Finding Fault With Logic of Congress's E-Mail Plan

By Jeffrey H. Birnbaum
Monday, June 12, 2006; Page D01

Congress to Lobby Groups: Drop Dead!

That could be the headline on the latest development from the House of Representatives. Last month the House quietly began to make it harder for interest groups to send large numbers of e-mails to lawmakers.

Increasingly, citizens are being forced to demonstrate a basic knowledge of mathematics to have any chance of communicating electronically with their congressional offices.

At the end of May, the House started to offer congressmen the chance to add an extra obstacle -- the completion of a math problem -- to their already difficult-to-penetrate e-mail systems. The purpose, officials said, was to cut down on the deluge of messages they receive.

The reaction from K Street has been swift and loud. "It's very disturbing," said Ralph G. Neas, president of People for the American Way.

"We are concerned," agreed David Willett, spokesman for the Sierra Club.

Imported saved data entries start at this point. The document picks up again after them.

(* ===== verification/Stm32ScsiSpec.v ===== *)
(** * Specification of the STM32 flash drive

    On which commands the handler panics; what a READ and a WRITE do over all the
    turns that they take in the main loop: the blocks of the drive on the wire, the
    bytes of the host in the drive; that both come to their status. *)
From stdpp Require Import relations.
From S2P Require Import Prelude.
From S2P Require Import Usb.
From S2P Require Import Buffer.
From S2P Require Import Transport.
From S2P Require Import Bbb.
From S2P Require Import BotSpec.
From S2P Require Import BbbRefine.
From S2P Require Import BbbMethods.
From S2P Require Import BbbReach.
From S2P Require Import MockBus.
From S2P Require Import BbbSafe.
From S2P Require Import BotStream.
From S2P Require Import Transfer.
From S2P Require Import Subclass.
From S2P Require Import Scsi.
From S2P Require Import ScsiSpec.
From S2P Require Import Firmware.
From S2P Require Import FirmwareSense.
From S2P Require Import FirmwareSpec.
From S2P Require Import FirmwareRun.
From S2P Require Import FirmwareLive.
From S2P Require Import FirmwareReply.
From S2P Require Import Stm32Scsi.

Local Open Scope Z_scope.
Local Open Scope rust_scope.

Section Turns.
Context `{!UsbStack, !UsbStackLaws}.
Implicit Types v : Drive.

(** The size of the drive. *)
Definition full (sto : list byte) : Prop := len sto = BLOCKS * BLOCK_SIZE.

Lemma flash_data_runs :
  (exists l, capacity10_data BLOCKS BLOCK_SIZE = Returns l) /\
  capacity16_data BLOCKS BLOCK_SIZE = Panics /\
  (exists l, format_capacities_data BLOCKS BLOCK_SIZE = Returns l).
Proof. split_and!; [eexists; by vm_compute|by vm_compute|eexists; by vm_compute]. Qed.

(** The ranges of READ and WRITE. *)
Local Abbreviation in_drive := (in_memory BLOCK_SIZE (BLOCKS * BLOCK_SIZE)).

Lemma flash_total_u32 l : 0 <= l < 2 ^ 16 -> is_u32 (l * BLOCK_SIZE).
Proof. unfold is_u32, u32_modulus, BLOCK_SIZE. lia. Qed.
Lemma drive_total_run l : 0 <= l < 2 ^ 16 -> mul32 l BLOCK_SIZE = Returns (l * BLOCK_SIZE).
Proof. intros. by apply total_run, flash_total_u32. Qed.
Lemma drive_range_run lba l offset :
  0 <= lba -> 0 <= l -> 0 <= offset -> in_drive lba l offset = true ->
  storage_range BLOCK_SIZE lba l offset =
    Returns (BLOCK_SIZE * lba + offset, BLOCK_SIZE * lba + BLOCK_SIZE * l).
Proof. intros. by apply (storage_range_run BLOCK_SIZE ltac:(done) (BLOCKS * BLOCK_SIZE)). Qed.

(** ** READ and WRITE: one turn *)

Section Safe.
Context (d : device).
Hypothesis Hd : device_ok d.

(** In its turn a READ queues the longest part of the range that the transport takes;
    when all of it is taken, it sets the status. *)
Lemma flash_process_read_turn lba l v :
  in_turn d v v -> wf_device full v -> 0 <= lba -> 0 <= l < 2 ^ 16 ->
  storage_offset (STATE v) = l * BLOCK_SIZE \/ in_drive lba l (storage_offset (STATE v)) = true ->
  wp (process_read lba l) (fun _ v' => turn full true v v') v.
Proof.
  intros Hin Hwf ?? Hok. pose proof Hwf as [[Ho Ho'] HS]. unfold process_read. wp_steps.
  rewrite drive_total_run by done. cbn [owp]. destruct (Z.eqb_spec (storage_offset (STATE v)) (l * BLOCK_SIZE)) as [?|Hne].
  { by apply (finish_turn d). }
  destruct Hok as [?|Hdr]; [done|]. cbn [negb]. wp_steps. rewrite drive_range_run by (done || lia).
  apply andb_prop in Hdr as [?%Z.leb_le ?%Z.leb_le]. unfold full, BLOCK_SIZE, BLOCKS in *. cbn [owp]. wp_steps. cbn [id]. wp_steps.
  apply (wp_write_data d); [apply Hin|]. intros r v' _ Hk Hsame Hn.
  pose proof (in_turn_kept d _ _ _ Hin Hk) as Hin'. pose proof (wf_same _ _ _ Hsame Hwf) as [_ HS'].
  destruct r as [n|e]; wp_steps; [|by apply (turn_within d); [|eapply wf_same]].
  rewrite add32_run by (unfold u32_modulus; len_lia). cbn [owp].
  apply wp_bind. apply (move_to_turn d); [done|done|]. unfold is_u32, u32_modulus. len_lia.
Qed.

Lemma flash_process_write_turn lba l v :
  in_turn d v v -> wf_device full v -> 0 <= lba -> 0 <= l < 2 ^ 16 ->
  storage_offset (STATE v) = l * BLOCK_SIZE \/ in_drive lba l (storage_offset (STATE v)) = true ->
  wp (process_write lba l) (fun _ v' => turn full true v v') v.
Proof.
  intros Hin Hwf ?? Hok. pose proof Hwf as [[Ho Ho'] HS]. unfold process_write. wp_steps.
  rewrite drive_total_run by done. cbn [owp]. destruct (Z.eqb_spec (storage_offset (STATE v)) (l * BLOCK_SIZE)) as [?|Hne].
  { by apply (finish_turn d). }
  destruct Hok as [?|Hdr]; [done|]. cbn [negb]. wp_steps. rewrite drive_range_run by (done || lia).
  apply andb_prop in Hdr as [?%Z.leb_le ?%Z.leb_le]. unfold full, BLOCK_SIZE, BLOCKS in *. cbn [owp]. wp_steps. cbn [id]. wp_steps.
  apply (wp_read_data d); [apply Hin|]. intros r dst v' _ Hk [Hst _] Hdst Hr.
  pose proof (in_turn_kept d _ _ _ Hin Hk) as Hin'. wp_steps.
  set (v1 := set_MEMORY _ v').
  assert (len (MEMORY v1) = 200 * 512) as HS1 by (cbn; rewrite len_splice by len_lia; exact HS).
  assert (in_turn d v v1) as Hin1 by (by apply (in_turn_same d _ v')).
  destruct r as [n|e]; wp_steps.
  2:{ apply (turn_within d); [done|]. split; [|done]. cbn. by rewrite Hst. }
  destruct Hr as (x & Hx & Hle & _). pose proof (len_nonneg x).
  rewrite add32_run by (unfold u32_modulus; len_lia). cbn [owp].
  unfold move_to. wp_steps. destruct (_ =? _).
  - apply (finish_turn d); [by apply (in_turn_same d _ v1)|done].
  - wp_steps. apply (turn_within d); [by apply (in_turn_same d _ v1)|]. split; [|done].
    cbn. unfold is_u32, u32_modulus. len_lia.
Qed.

(** ** The commands on which the handler panics *)

Definition panics_on (st : State) (k : ScsiCommand) : bool :=
  match k with
  | ReadCapacity16 _ => true
  | Read lba l | Write lba l =>
    negb (storage_offset st =? l * BLOCK_SIZE) && negb (in_drive lba l (storage_offset st))
  | _ => false
  end.

Lemma not_panics_range st lba l :
  negb (storage_offset st =? l * BLOCK_SIZE) && negb (in_drive lba l (storage_offset st)) = false ->
  storage_offset st = l * BLOCK_SIZE \/ in_drive lba l (storage_offset st) = true.
Proof.
  intros [Hb%negb_false_iff|Hb%negb_false_iff]%andb_false_iff; [left; by apply Z.eqb_eq|by right].
Qed.

(** What READ and WRITE have in common before the range is accessed. *)
Lemma range_reached lba l v (k : State -> Z -> Z * Z -> M Drive (BResult unit)) :
  0 <= l < 2 ^ 16 -> wf_device full v ->
  negb (storage_offset (STATE v) =? l * BLOCK_SIZE) &&
    negb (in_drive lba l (storage_offset (STATE v))) = true ->
  (forall st total a b, slice (STORAGE v) a b = Panics -> k st total (a, b) v = Panics) ->
  (let! st := gets STATE in
   let! total := lift (mul32 l BLOCK_SIZE) in
   if negb (storage_offset st =? total) then
     let! r := lift (storage_range BLOCK_SIZE lba l (storage_offset st)) in k st total r
   else finish) v = Panics.
Proof.
  intros Hl [_ Hfull] [Hne Hno%negb_true_iff]%andb_prop Hk.
  unfold bind at 1 2, gets, lift at 1, gets_o at 1. rewrite drive_total_run by lia.
  cbv beta iota. rewrite Hne. apply (range_panics _ _ _ _ (STORAGE v)); [intros; by apply Hk|].
  by rewrite Hfull.
Qed.

Lemma flash_process_command_run k l v :
  in_turn d v v -> wf_device full v -> ScsiSpec.in_range false k ->
  (moves_data k = false -> storage_offset (STATE v) = 0) ->
  if panics_on (STATE v) k then process_command (mkCommand k l) v = Panics
  else wp (process_command (mkCommand k l)) (fun _ v' => turn full (moves_data k) v v') v.
Proof.
  intros Hin Hwf Hr Hstart. destruct flash_data_runs as ((l10 & H10) & H16 & (lf & Hf)).
  destruct k as [cmd|ev pg al| |ds al|db pc pg sp al|db pc pg sp al| |al|lba n|lba n|al];
    cbn [panics_on process_command kind moves_data]; cbn in Hr;
    try (wp_steps; rewrite ?H10, ?Hf; cbn [owp]; by apply (answer_turn d); [..|apply Hstart]).
  - by apply (refuse_turn d); [..|apply Hstart].
  - by apply (pass_turn d); [..|apply Hstart].
  - by apply (answer_sense_turn d); [..|apply Hstart].
  - unfold bind, lift, gets_o. by rewrite H16.
  - destruct (_ && _) eqn:Hp.
    + apply range_reached; [lia|done..|]. intros st total a b Hs.
      unfold bind, gets, lift, gets_o, id. by rewrite Hs.
    + apply flash_process_read_turn; [done..|lia|lia|by apply not_panics_range].
  - destruct (_ && _) eqn:Hp.
    + apply range_reached; [lia|done..|]. intros st total a b Hs.
      unfold bind, gets, lift, gets_o, id. by rewrite Hs.
    + apply flash_process_write_turn; [done..|lia|lia|by apply not_panics_range].
Qed.
End Safe.
(** ** READ and WRITE over all their turns *)

(** After [o] bytes of a READ of [total] bytes from the position [lo]. *)
Definition read_progress (sto0 : list byte) (lo total o : Z) (acc del sto : list byte) : Prop :=
  0 <= o <= total /\ sto = sto0 /\ acc = zslice lo (lo + o) sto0.
(** After [o] bytes of a WRITE. *)
Definition write_progress (sto0 : list byte) (lo total o : Z) (acc del sto : list byte) : Prop :=
  0 <= o <= total /\ len del = o /\ acc = [] /\ sto = splice sto0 lo del.

Section Served.
Context (d : device) (t0 : BulkOnly).
Hypothesis Hd : device_ok d.
Hypothesis Ht0 : good d t0.
Hypothesis Hbt : between t0.
Context (sto0 : list byte) (lba l : Z) (c : CommandBlockWrapper).
Hypothesis Hlba : 0 <= lba.
Hypothesis Hl : 0 <= l < 2 ^ 16.
Hypothesis Hfits : 0 < l -> lba + l <= BLOCKS.
Hypothesis Hsto0 : full sto0.

Local Abbreviation lo := (BLOCK_SIZE * lba).
Local Abbreviation total := (BLOCK_SIZE * l).

Lemma served_u32 : is_u32 total.
Proof. rewrite Z.mul_comm. by apply flash_total_u32. Qed.
Lemma served_range o : 0 <= o < total ->
  storage_range BLOCK_SIZE lba l o = Returns (lo + o, lo + total).
Proof.
  intros. assert (lba + l <= BLOCKS) by (apply Hfits; unfold BLOCK_SIZE in *; lia).
  apply drive_range_run; [done|lia..|]. unfold in_memory, BLOCK_SIZE, BLOCKS in *. lia.
Qed.

Lemma flash_read_turn_keeps :
  turn_keeps process_command t0 c (read_progress sto0 lo total) total write_stuck (Read lba l).
Proof.
  intros v acc del ln Hv (Ho & Hsto & Hacc). cbn [process_command kind].
  unfold process_read. wp_steps. rewrite drive_total_run by done. cbn [owp].
  destruct (Z.eqb_spec (storage_offset (STATE v)) (l * BLOCK_SIZE)) as [Heq|Hne]; cbn [negb].
  { assert (storage_offset (STATE v) = total) as Hof by lia.
    eapply (finish_doing d); [done..|apply served_u32|]. unfold read_progress. rewrite <- Hof.
    split; [lia|done]. }
  assert (0 < l) as Hpos by (unfold BLOCK_SIZE in *; lia). specialize (Hfits Hpos) as Hfits'.
  wp_steps. rewrite served_range by (unfold BLOCK_SIZE in *; lia). cbn [owp]. wp_steps. cbn [id].
  assert (full (MEMORY v)) as Hlen by (by rewrite Hsto).
  unfold full, BLOCK_SIZE, BLOCKS in *. wp_steps.
  eapply (serving_write d); [done..|]. intros r v' Hv' [Hst Hm] _ Hn Hgain.
  apply gained_advances with (total := 512 * l) in Hgain; [|lia|len_lia].
  destruct r as [k|e]; wp_steps.
  - rewrite add32_run by (unfold u32_modulus; len_lia). cbn [owp].
    apply wp_bind. eapply (move_to_doing d); [done..| |exact Hgain]. split; [len_lia|]. split; [by rewrite Hm|].
    rewrite Hacc. cbn [accepted].
    rewrite Hsto, <- (zslice_app (512 * lba) (512 * lba + storage_offset (STATE v))
      (512 * lba + (storage_offset (STATE v) + k))) by lia.
    f_equal. unfold zslice. rewrite ztake_ztake. f_equal. len_lia.
  - cbn [gained] in Hgain. rewrite Z.add_0_r in Hgain.
    eapply (serving_doing d); [done..| |by rewrite Hst].
    rewrite Hst, Hm. cbn [accepted]. rewrite app_nil_r. done.
Qed.

Lemma flash_write_turn_keeps :
  turn_keeps process_command t0 c (write_progress sto0 lo total) total read_stuck (Write lba l).
Proof.
  intros v acc del ln Hv (Ho & Hdel & Hno & Hsto). cbn [process_command kind].
  unfold process_write. wp_steps. rewrite drive_total_run by done. cbn [owp].
  destruct (Z.eqb_spec (storage_offset (STATE v)) (l * BLOCK_SIZE)) as [Heq|Hne]; cbn [negb].
  { assert (storage_offset (STATE v) = total) as Hof by lia.
    eapply (finish_doing d); [done..|apply served_u32|]. unfold write_progress. rewrite <- Hof.
    split; [lia|done]. }
  assert (0 < l) as Hpos by (unfold BLOCK_SIZE in *; lia). specialize (Hfits Hpos) as Hfits'.
  wp_steps. rewrite served_range by (unfold BLOCK_SIZE in *; lia). cbn [owp]. wp_steps. cbn [id].
  assert (full (MEMORY v)) as Hlen.
  { rewrite Hsto. unfold full, BLOCK_SIZE, BLOCKS in *. rewrite len_splice; lia. }
  unfold full, BLOCK_SIZE, BLOCKS in *. wp_steps. set (dst0 := zslice _ _ _).
  assert (len dst0 = 512 * l - storage_offset (STATE v)) as Hdst0 by (subst dst0; len_lia).
  eapply (serving_read d); [done..|]. intros r dst v' Hv' [Hst _] Hdst Hr _ Hgain.
  apply gained_advances with (total := 512 * l) in Hgain; [|lia|lia]. wp_steps.
  destruct r as [k|e]; wp_steps.
  - destruct Hr as (x & Hx & Hle & ->). pose proof (len_nonneg x).
    cbn [accepted] in Hv'. rewrite ztake_app_le, ztake_all in Hv' by lia.
    assert (splice (STORAGE v) (512 * lba + storage_offset (STATE v)) (x ++ zdrop k dst0) =
      splice sto0 (512 * lba) (del ++ x)) as Hnew.
    { subst dst0. rewrite <- Hx, splice_prefix by lia. rewrite Hsto, <- Hdel.
      apply splice_splice_app; lia. }
    rewrite add32_run by (unfold u32_modulus; lia). cbn [owp].
    unfold move_to. wp_steps. rewrite Hnew.
    destruct (Z.eqb_spec (storage_offset (STATE v) + k) (l * 512)).
    + eapply (finish_doing d); [done..|by apply (serving_same _ _ _ v')| |apply served_u32|].
      * unfold BLOCK_SIZE. cbn. lia.
      * unfold write_progress, BLOCK_SIZE. split; [lia|]. split; [len_lia|done].
    + wp_steps. eapply (serving_doing d); [done..|by apply (serving_same _ _ _ v')| |exact Hgain]. cbn.
      split; [lia|]. split; [len_lia|done].
  - cbn [gained] in Hgain. rewrite Z.add_0_r in Hgain.
    eapply (serving_doing d); [done..|by apply (serving_same _ _ _ v')| |cbn; by rewrite Hst].
    cbn. rewrite Hst, app_nil_r.
    split; [done|]. split; [done|]. subst dst dst0. rewrite splice_zslice; [done|lia|lia].
Qed.
End Served.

Most offices in the House are pretty impregnable as it is. Generally, before a person can send an e-mail to a member of the House, he or she must go to a lawmaker's Web site, click on "Write Your Rep," select the congressman's state, type in a Zip code that is in that state, and then fill out a form that includes name, address, city, e-mail address and phone number.

And all of that must be completed before an e-mail can either be composed or sent.

Even with these many impediments, lawmakers still bellyache that the torrent of e-mails they get every day is more than their staffs can handle. According to a recent study, electronic messages to the House doubled to 99 million from 2000 to 2004. In the Senate, the number of e-mails more than tripled to 83 million during the same period.

So the House's managers are adding what they call a logic puzzle to the hurdles that constituents must already scale before writing e-mails to members. In addition to the Zip code test and others, the system now used by a growing number of lawmakers also asks would-be e-mailers to solve a simple numbers problem.

For example, "What is 5 minus 1?" Or, "24 : What number appears at the beginning of this question?" Or, "Please solve the following math problem: 3 x 1?"

The idea is to ensure that only actual people -- and not mass-mailing computers of the kind often used by interest groups -- will send e-mails to the House from now on.

"This feature has been designed to minimize the amount of mass e-mail generated by automated programs," wrote Jay Eagen, the House's chief administrative officer, in a note to House members.

From lawmakers' perspective, the new barrier is a good way to block millions of cookie-cutter lobby letters that are conceived and created by giant trade associations, labor unions and the like. According to some lawmakers, these often-identically worded missives too often come from people who don't live in the congressman's districts or who don't even know that messages have been sent in their names. In other words, these pleas are either misdirected or fraudulent.

Such meaningless messages, these lawmakers contend, take too much time away from their overworked aides and give a false impression of public sentiment to boot.

Interest-group leaders vehemently disagree. E-mails have become the communication of choice on Capitol Hill. They're cheap, easy to use and, unlike postal letters, they aren't delayed by weeks of inspection, which was necessitated by the anthrax attack on the Senate soon after Sept. 11, 2001.

Lobbying groups also object on principled grounds. How does it make sense, they ask, for elected representatives to erect walls between themselves and their constituents, rather than take them down? Isn't democracy supposed to be about listening to voters?

"It is troubling," said Eli Pariser, executive director of, the liberal Internet-based organization. "We should be living in the golden age of politics -- an age in which every member of Congress can easily have a two-way conversation with his or her most engaged constituents. Instead, we're seeing bunkerization."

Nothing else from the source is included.